Information shown:
--- START ---

(* ===== verification/Iterable.v ===== *)
(** * Running an iterable job (src/worker/iterable.go)

    [processIterable] works on four mutable things: the job, the iteration state,
    the iterator, and the world.  They are the state of a monad whose failures are
    the early returns of the Go function: [Returned err], or a panic of user code.
    The items that were processed or skipped are recorded in [en_items], which the
    code does not have and no definition reads: it is what the theorems speak
    about. *)

From S2P Require Import Prelude Keys Json Redis Job GoBase Config Middleware Encryption Iteration.
From S2P Require Import Dispatch.

Section iterable.
Context `{GoTime}.
Variable k : Keys.
Variable settings : WorkerSettings.
Variable opts : IterableJobOptions.
Context {I A : Type}.
Variable ops : IteratorOps I A.
Variable build : Ctx → Job → Cursor → world → built_iterator I * Job * world.
Variable process_item : Ctx → Job → A → world → handled * Job * world.

Record env := mkEnv {
  en_job : Job;
  en_state : IterationState;
  en_iter : option I;
  en_closed : bool;
  en_world : world;
  en_items : list A
}.

Abbreviation IT := (SE env handled).

Definition set_job (j : Job) (e : env) : env :=
  mkEnv j (en_state e) (en_iter e) (en_closed e) (en_world e) (en_items e).
Definition set_state (st : IterationState) (e : env) : env :=
  mkEnv (en_job e) st (en_iter e) (en_closed e) (en_world e) (en_items e).
Definition set_iter (it : I) (e : env) : env :=
  mkEnv (en_job e) (en_state e) (Some it) (en_closed e) (en_world e) (en_items e).
Definition set_closed (e : env) : env :=
  mkEnv (en_job e) (en_state e) (en_iter e) true (en_world e) (en_items e).
Definition set_world (w : world) (e : env) : env :=
  mkEnv (en_job e) (en_state e) (en_iter e) (en_closed e) w (en_items e).
Definition log_item (x : A) (e : env) : env :=
  mkEnv (en_job e) (en_state e) (en_iter e) (en_closed e) (en_world e) (en_items e ++ [x]).

(** A call on the world whose error is looked at. *)
Definition io {B} (c : G B) : IT (goerr + B) := λ e,
  let '(r, w) := c (en_world e) in (inr r, set_world w e).
Definition io_bool (c : G bool) : IT bool :=
  r ← io c; mret (match r with inr b => b | inl _ => false end).

(** [return err] *)
Definition go_return {B} (r : option goerr) : IT B := fail (Returned r).

(** User code: it gets the job, and its panics unwind the function. *)
Definition user (g : Handler) (ctx : Ctx) : IT (option goerr) := λ e,
  let '(r, job, w) := g ctx (en_job e) (en_world e) in
  let e' := set_job job (set_world (still_done (en_world e) w) e) in
  match r with Returned x => (inr x, e') | Panicked m => (inl (Panicked m), e') end.

(** A hook, when there is one. *)
Definition hook (h : option StateHook) (ctx : Ctx) : IT (option goerr) := λ e,
  match h with
  | None => (inr None, e)
  | Some g =>
      let '(r, job, st, w) := g ctx (en_job e) (en_state e) (en_world e) in
      let e' := set_job job (set_state st (set_world (still_done (en_world e) w) e)) in
      match r with Returned x => (inr x, e') | Panicked m => (inl (Panicked m), e') end
  end.
Definition callback_of (f : IterableCallbacks → option StateHook) : option StateHook :=
  io_Callbacks opts ≫= f.

(** [iter.Next(ctx)] *)
Definition next (ctx : Ctx) : IT bool := λ e,
  match en_iter e with
  | None => (inr false, e)
  | Some it =>
      let '(more, it', w) := Next ops ctx it (en_world e) in
      (inr more, set_iter it' (set_world (still_done (en_world e) w) e))
  end.

(** [iter.Close()] *)
Definition close : IT (option goerr) := λ e,
  match en_iter e with
  | None => (inr None, e)
  | Some it =>
      let '(r, it', w) := Close ops it (en_world e) in
      (inr r, set_iter it' (set_world (still_done (en_world e) w) e))
  end.

(** ** The state's bookkeeping *)

Definition iterableMaxRuntime : Z :=
  if decide (io_MaxRuntime opts = 0%Z) then ws_IterableMaxRuntime settings else io_MaxRuntime opts.

Definition iterationCancelled (key : string) : IT bool := io_bool (IsCancelled key).

Definition now_ : IT Z := gets (λ e, w_now (en_world e)).

(** The new start of the run is returned. *)
Definition updateIterationTiming (runStart : Z) : IT Z :=
  now ← now_;
  modify (λ e, set_state (with_TotalTime (int64 (is_TotalTime (en_state e) + (now - runStart)))
                            (en_state e)) e);;
  mret now.

Definition preserveCancellation (key : string) : IT unit :=
  cancelled ← iterationCancelled key;
  if (cancelled : bool) then modify (λ e, set_state (with_Cancelled true (en_state e)) e) else mret tt.

Definition saveIterationStateFor (key reason : string) : IT (option goerr) :=
  st ← gets en_state;
  r ← io (Save key st StateTTL);
  mret (match r with
        | inl e => Some (ErrWrap ("save iteration state " +:+ reason) e)
        | inr _ => None
        end).

Definition handleIterationCancelled {B} (ctx : Ctx) (key : string) (runStart : Z) : IT B :=
  modify (λ e, set_state (with_Cancelled true (en_state e)) e);;
  updateIterationTiming runStart;;
  err ← saveIterationStateFor key "on cancel";
  match err with
  | Some e => go_return (Some e)
  | None =>
      hook (callback_of OnCancel) ctx;;
      hook (callback_of OnStop) ctx;;
      go_return None
  end.

Definition handleIterationInterrupt {B} (ctx : Ctx) (key : string) (runStart : Z) : IT B :=
  preserveCancellation key;;
  updateIterationTiming runStart;;
  err ← saveIterationStateFor key "on interrupt";
  match err with
  | Some e => go_return (Some e)
  | None => hook (callback_of OnStop) ctx;; go_return (Some ErrInterrupted)
  end.

(** An error exit that saves the state first: both errors are reported. *)
Definition save_and_return {B} (key reason : string) (err : goerr) : IT B :=
  saveErr ← saveIterationStateFor key reason;
  go_return (Some (match saveErr with Some e => ErrJoin [err; e] | None => err end)).

Definition ctx_alive (ctx : Ctx) : IT bool := io_bool (ctx_ok ctx).

(** [ctx], or a copy that is never done once [ctx] is. *)
Definition detach (ctx : Ctx) : IT Ctx :=
  live ← ctx_alive ctx; mret (if (live : bool) then ctx else WithoutCancel ctx).

(** ** One item *)

(** [ProcessItem] on the current item: true to go on, false to leave the loop. *)
Definition process_current (ctx : Ctx) (key : string) (runStart : Z) : IT bool :=
  e ← gets (λ e, e);
  match en_iter e with
  | None => mret false
  | Some it =>
      let item := Item ops it in
      err ← user (λ ctx job w, process_item ctx job item w) ctx;
      match err with
      | None => mret true
      | Some err =>
          match as_skip_item err, as_stop_iteration err with
          | Some _, _ => mret true
          | None, Some _ => mret false
          | None, None =>
              preserveCancellation key;;
              updateIterationTiming runStart;;
              save_and_return key "on item error" err
          end
      end
  end.

Definition advance_state : IT unit :=
  modify (λ e, match en_iter e with
               | Some it =>
                   log_item (Item ops it)
                     (set_state (with_Cursor (CursorOf ops it)
                        (with_TotalItems (int64 (is_TotalItems (en_state e) + 1)) (en_state e))) e)
               | None => e
               end).

(** The budgets of a run: the number of items, then the time. *)
Definition check_budgets (ctx : Ctx) (key : string) (runStart itemsThisRun : Z)
    (runtimeDeadline : option Z) : IT unit :=
  now ← now_;
  let spent := match runtimeDeadline with Some d => bool_decide (d ≤ now)%Z | None => false end in
  if bool_decide (0 < io_MaxItemsPerRun opts ∧ io_MaxItemsPerRun opts ≤ itemsThisRun)%Z || spent then
    interruptCtx ← detach ctx;
    preserveCancellation key;;
    handleIterationInterrupt interruptCtx key runStart
  else mret tt.

(** The ticker: a tick is waiting when its time has come; later ones that nobody
    read in time are dropped. *)
Definition tick_after (tick interval now : Z) : Z := (now + interval - (now - tick) mod interval)%Z.

(** The checkpoint a tick triggers; the start of the run and the next tick. *)
Definition checkpoint (ctx : Ctx) (key : string) (interval runStart tick : Z) : IT (Z * Z) :=
  now ← now_;
  if decide (now < tick)%Z then mret (runStart, tick)
  else
    live ← ctx_alive ctx;
    if negb live then handleIterationInterrupt (WithoutCancel ctx) key runStart
    else
      preserveCancellation key;;
      runStart ← updateIterationTiming runStart;
      saveErr ← saveIterationStateFor key "during cursor checkpoint";
      match saveErr with
      | Some e =>
          live ← ctx_alive ctx;
          if negb live then handleIterationInterrupt (WithoutCancel ctx) key runStart
          else go_return (Some e)
      | None => mret (runStart, tick_after tick interval now)
      end.

(** ** The loop

    Every round but one that leaves the loop finds the context live, so one round
    more than [w_waits] is never reached.  The result is the start of the run. *)
Fixpoint iterate (rounds : nat) (ctx : Ctx) (key : string) (interval : Z) (runtimeDeadline : option Z)
    (runStart tick itemsThisRun : Z) : IT Z :=
  match rounds with
  | 0 => go_return (Some ErrInterrupted)
  | S rounds' =>
      more ← next ctx;
      if negb more then mret runStart
      else
        known ← gets (λ e, is_Cancelled (en_state e));
        cancelled ← (if (known : bool) then mret true else iterationCancelled key);
        if (cancelled : bool) then handleIterationCancelled ctx key runStart
        else
          live ← ctx_alive ctx;
          if negb live then handleIterationInterrupt (WithoutCancel ctx) key runStart
          else
            go_on ← process_current ctx key runStart;
            if negb go_on then mret runStart
            else
              advance_state;;
              let itemsThisRun := int64 (itemsThisRun + 1) in
              check_budgets ctx key runStart itemsThisRun runtimeDeadline;;
              '(runStart, tick) ← checkpoint ctx key interval runStart tick;
              iterate rounds' ctx key interval runtimeDeadline runStart tick itemsThisRun
  end.

(** After the loop: the iterator's error, a late cancellation, the completion. *)
Definition complete_iteration (ctx : Ctx) (key : string) (runStart : Z) : IT unit :=
  e ← gets (λ e, e);
  (match en_iter e ≫= Err ops with
   | Some err =>
       live ← ctx_alive ctx;
       if negb live || is_canceled err then handleIterationInterrupt (WithoutCancel ctx) key runStart
       else updateIterationTiming runStart;; save_and_return key "on iterator error" err
   | None => mret tt
   end);;
  terminalCtx ← detach ctx;
  late ← iterationCancelled key;
  if (late : bool) then handleIterationCancelled terminalCtx key runStart
  else
    closeErr ← close;
    modify set_closed;;
    preserveCancellation key;;
    updateIterationTiming runStart;;
    match closeErr with
    | Some err => save_and_return key "on iterator close error" (ErrWrap "close iterable iterator" err)
    | None =>
        saveErr ← saveIterationStateFor key "before completion";
        match saveErr with
        | Some e => go_return (Some e)
        | None =>
            err ← hook (callback_of OnComplete) terminalCtx;
            match err with
            | Some e => go_return (Some e)
            | None => io (call (DEL key));; mret tt
            end
        end
    end.

(** The state to work on, and whether it was found in Redis. *)
Definition open_state (jobID : string) (found : option IterationState) (now : Z) : IterationState :=
  let st := match found with
            | None => new_state jobID now
            | Some st => if IsZero (is_StartedAt st) then with_StartedAt now st else st
            end in
  with_run (int64 (is_Executions st + 1)) now st.

(** [OnStart] on the first execution, otherwise [OnResume]. *)
Definition fire_start (ctx : Ctx) (isResume : bool) : IT unit :=
  st ← gets en_state;
  err ← match io_Callbacks opts with
        | None => mret None
        | Some cb =>
            match bool_decide (is_Executions st = 1%Z), OnStart cb with
            | true, Some h => user h ctx
            | _, _ => if isResume then hook (OnResume cb) ctx else mret None
            end
        end;
  match err with Some e => go_return (Some e) | None => mret tt end.

Definition build_iterator (ctx : Ctx) : IT unit := λ e,
  let '(r, job, w) := build ctx (en_job e) (is_Cursor (en_state e)) (en_world e) in
  let e' := set_job job (set_world (still_done (en_world e) w) e) in
  match r with
  | Built it => (inr tt, set_iter it e')
  | BuildFailed err => (inl (Returned (Some err)), e')
  | BuildPanicked m => (inl (Panicked m), e')
  end.

(** Everything after the state is loaded, up to the deferred close. *)
Definition run_iteration (ctx : Ctx) (key : string) (isResume : bool) : IT unit :=
  fire_start ctx isResume;;
  build_iterator ctx;;
  now ← now_;
  let interval := if decide (io_CursorSaveInterval opts ≤ 0)%Z then defaultCursorSaveInterval
                  else io_CursorSaveInterval opts in
  let runtimeDeadline := if decide (0 < iterableMaxRuntime)%Z then Some (now + iterableMaxRuntime)%Z
                         else None in
  rounds ← gets (λ e, S (w_waits (en_world e)));
  runStart ← iterate rounds ctx key interval runtimeDeadline now (now + interval) 0;
  complete_iteration ctx key runStart.

(** The deferred function: an iterator that is still open is closed, and a failure to
    do so is only logged. *)
Definition deferred_close (e : env) : env :=
  if en_closed e then e else (close e).2.

Definition processIterable_env (ctx : Ctx) (job : Job) (w : world) : handled * env :=
  let key := Keys.IterationState k (j_ID job) in
  match Load key w with
  | (inl err, w') => (Returned (Some err), mkEnv job (new_state (j_ID job) 0) None true w' [])
  | (inr found, w') =>
      let st := open_state (j_ID job) found (w_now w') in
      let e0 := mkEnv job st None false w' [] in
      match run_iteration ctx key (bool_decide (is_Some found)) e0 with
      | (inl r, e) => (r, deferred_close e)
      | (inr _, e) => (Returned None, deferred_close e)
      end
  end.

Definition processIterable : Handler := λ ctx job w,
  let '(r, e) := processIterable_env ctx job w in (r, en_job e, en_world e).
End iterable.

Arguments en_job {_ _}. Arguments en_state {_ _}. Arguments en_iter {_ _}. Arguments en_closed {_ _}.
Arguments en_world {_ _}. Arguments en_items {_ _}.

--- END ---

Pull out every line from the one with "Definition processIterable : Handler" to the end of the listing, and output only those.

Response:
Definition processIterable : Handler := λ ctx job w,
  let '(r, e) := processIterable_env ctx job w in (r, en_job e, en_world e).
End iterable.

Arguments en_job {_ _}. Arguments en_state {_ _}. Arguments en_iter {_ _}. Arguments en_closed {_ _}.
Arguments en_world {_ _}. Arguments en_items {_ _}.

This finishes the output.